Introduction

This blog contains regular postings relating to the Traditional Latin Liturgy of the Roman Catholic Church. It includes regular commentary on the saints days and the liturgical cycle, with brief background and extracts from the liturgy both in Latin and English. Much of the material has been extracted from the 'St Andrew's Daily Missal', Dom Gueranger's 'Liturgical Year', or similar sources.

Related website: http://www.liturgialatina.org/





Saturday 12 February 2011

6th Sunday after Epiphany

6th Sunday after Epiphany



"God," says St. Paul in the night office for this Sunday, "hath spoken to us by His Son, whom He hath appointed heir of all things." Who being the brightness of His glory and the figure of His substance and upholding all things by the word of His power, making purgation of sins, sitteth on the right hand of the majesty on high. "To which of the angels hath he said at any time: Thou art my Son, to-day have I begotten Thee!" And again, when He bringeth the first begotten into the world he saith: "And let all the angels of God adore Him " (First Nocturn, Introit).

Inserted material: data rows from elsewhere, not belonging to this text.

(** ** The header of a request *)

Definition add_authorization_header (request auth_header : bytes) : bytes :=
  match find0 CRLFCRLF request with
  | None => request
  | Some header_end =>
    let out := request in
    let lower := lower_copy out in
    let insert_new := take (header_end + 2) out ++ auth_header ++ CRLF ++ drop (header_end + 2) out in
    match find0 (CRLF ++ $"authorization:") lower with
    | None => insert_new
    | Some line_start =>
      if (line_start <? header_end)%nat then
        let n := match str_find out CRLF (line_start + 2) with
                 | None => length out
                 | Some line_end => (line_end - line_start - 2)%nat
                 end in
        let out := take (line_start + 2) out ++ drop (line_start + 2 + n) out in
        take (line_start + 2) out ++ auth_header ++ drop (line_start + 2) out
      else insert_new
    end
  end.

(** ** The authenticator *)

Record DigestAuthenticator := { da_challenge : DigestChallenge; da_nc : Z }.

Definition authenticator_new : DigestAuthenticator := {| da_challenge := no_challenge; da_nc := 1 |}.

Definition has_challenge (a : DigestAuthenticator) : bool := dc_valid (da_challenge a).

Definition update_from_unauthorized (response : bytes) (a : DigestAuthenticator) : bool * DigestAuthenticator :=
  let parsed := parse_digest_challenge response in
  if negb (dc_valid parsed) then (false, a)
  else (true, {| da_challenge := parsed; da_nc := da_nc a |}).

Definition cnonce : bytes := $"rpi-rtsps-proxy".

Definition quoted (s : bytes) : bytes := [34] ++ s ++ [34].
(* ===== verification/Proxy.v ===== *)
(** * The RTSP proxy (src/proxy/rtsp_proxy_session.cpp, src/proxy/rtsp_proxy_server.cpp,
    src/net/tls_context.cpp)

    A session sits between one TLS client and the camera.  Its loop is taken turn by turn:
    [ProxyTurn] holds what [select], the reads, the resolver and the new socket give in a
    turn; writes go through the [Transport] interface of the live server's sessions.  The
    messages it logs are left out.  Descriptors are below FD_SETSIZE. *)

From S2P Require Import Prelude CStr Parser Control Session Config Rewriter Digest.
From coqutil Require Import Datatypes.RecordSetters.
Import DoubleBraceUpdate.

(** ** Writing *)

Section Writing.
Context {T : Type} `{Transport T}.

(** The loop of [send_all] and [ssl_write_all]; [sent] of [data] are gone. *)
Fixpoint send_loop (fuel : nat) (data : bytes) (sent : nat) (c : ClientConnection T) : bool * ClientConnection T :=
  match fuel with
  | O => (true, c)
  | S f =>
    if (sent <? length data)%nat then
      let '(n, t) := send_some (drop sent data) (c_transport c) in
      if n <=? 0 then (false, {| c_transport := t; c_sent := c_sent c |})
      else send_loop f data (sent + Z.to_nat n)
             {| c_transport := t; c_sent := c_sent c ++ take (Z.to_nat n) (drop sent data) |}
    else (true, c)
  end.
(** * sde-bot: the scheduled Bluesky bot ([bluesky_bot_scheduled.py])

    A shallow embedding of [BlueskyBot] and [main], and the properties of
    post selection and state tracking.

    The bot runs once per invocation.  Everything it remembers lives in
    three files; everything it does to the outside is logging in, sending
    one post and rewriting two of those files.  The embedding passes the
    file system explicitly, together with a chronological trace of the
    external effects, and takes what the run cannot decide itself (clock
    readings, network outcome, the random draw) from an environment. *)

From Stdlib Require Import String Ascii NArith Arith Bool List Lia.
Import ListNotations.

Set Implicit Arguments.

(** ** Python values used by the script *)

Module Py.

(** A Python [str] is a sequence of code points. *)
Definition str := list N.

(** ASCII literals. *)
Definition u (s : string) : str :=
  List.map N_of_ascii (list_ascii_of_string s).

(** [a == b] on strings. *)
Fixpoint str_eqb (a b : str) : bool :=
  match a, b with
  | [], [] => true
  | x :: a', y :: b' => N.eqb x y && str_eqb a' b'
  | _, _ => false
  end.

(** [x in l] for a list of strings. *)
Definition contains (l : list str) (x : str) : bool :=
  existsb (str_eqb x) l.

(** [not l]: an empty sequence is falsy. *)
Definition is_empty {A} (l : list A) : bool :=
  match l with [] => true | _ :: _ => false end.

(** [l[n:]] for [n >= 0]. *)
Definition slice_from {A} (n : nat) (l : list A) : list A := skipn n l.

(** [l[-n:]] for [n > 0]: the start index [len(l) - n] is clipped at 0. *)
Definition slice_last {A} (n : nat) (l : list A) : list A :=
  skipn (length l - n) l.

St. Athanasius remarks that the Apostle affirms the superiority of Christ to the angels, by way of showing the difference between the nature of the Son and that of His creatures (Second Nocturn). Similarly the Mass for to-day brings out the divinity of our Blessed Lord. He is God because He utters things hidden in God and unknown to the world (Gospel). His word, compared by Him to a tiny seed cast into the field of the world, and to a little leaven in the lump, is divine because it calms our passions and brings forth in our hearts those marvels of faith, hope and charity of which we read in the Epistle.

Of the Church, stirred to greater effort by our Lord's words, we have an excellent figure in the three measures of meal, the whole of which was leavened by the expanding force of the yeast (Gospel), and in the mustard tree, the largest of its kind, where the birds of the air gladly come for shelter.

We must constantly meditate on our Lord's doctrine, that like leaven it may pervade and transform our hearts, and like the mustard tree may spread abroad its fruits of holiness in those of our neighbour.

May God's kingdom, to which Christ its King has called us, be extended even more and more.


Adorate Deum omnes Angeli ejus: audivit et laetata est Sion, et exsultaverunt filiae Judas. * Dominus regnavit, exsultet terra, laetentur insulae multae.
Adore God, all ye his Angels: Sion heard and was glad, and the Daughters of Juda rejoiced. * The Lord hath reigned, let the earth rejoice, let many islands be glad.
(Psalm 96:7-8,1 from the Introit of Mass)

Praesta, quaesumus, omnipotens Deus: ut semper rationabília meditántes, quae tibi sunt plácita et dictis exsequámur, et factis.
Grant, we beseech Thee, almighty God, that ever meditating on the truths Thou hast proposed for our intelligence, we may in every word and work of ours, do that which is pleasing to Thee. (Collect)

The continuation of the holy Gospel according to Matthew.

At that time, Jesus spoke to the multitudes this parable: "The kingdom of Heaven is like to a grain of mustard seed, which a man took and sowed in his field: but when it is grown up, it is greater than all herbs and becomes a tree, so that the birds of the air come and dwell in the branches thereof." Another parable He spoke to them: "The kingdom of Heaven is like to leaven, which a woman took and hid in three measures of meal, until the whole was leavened." All these things Jesus spoke in parables to the multitudes: and without parables He did not speak to them: that it might be fulfilled which was spoken by the prophet, saying: "I will open my mouth in parables, I will utter things hidden from the foundation of the world."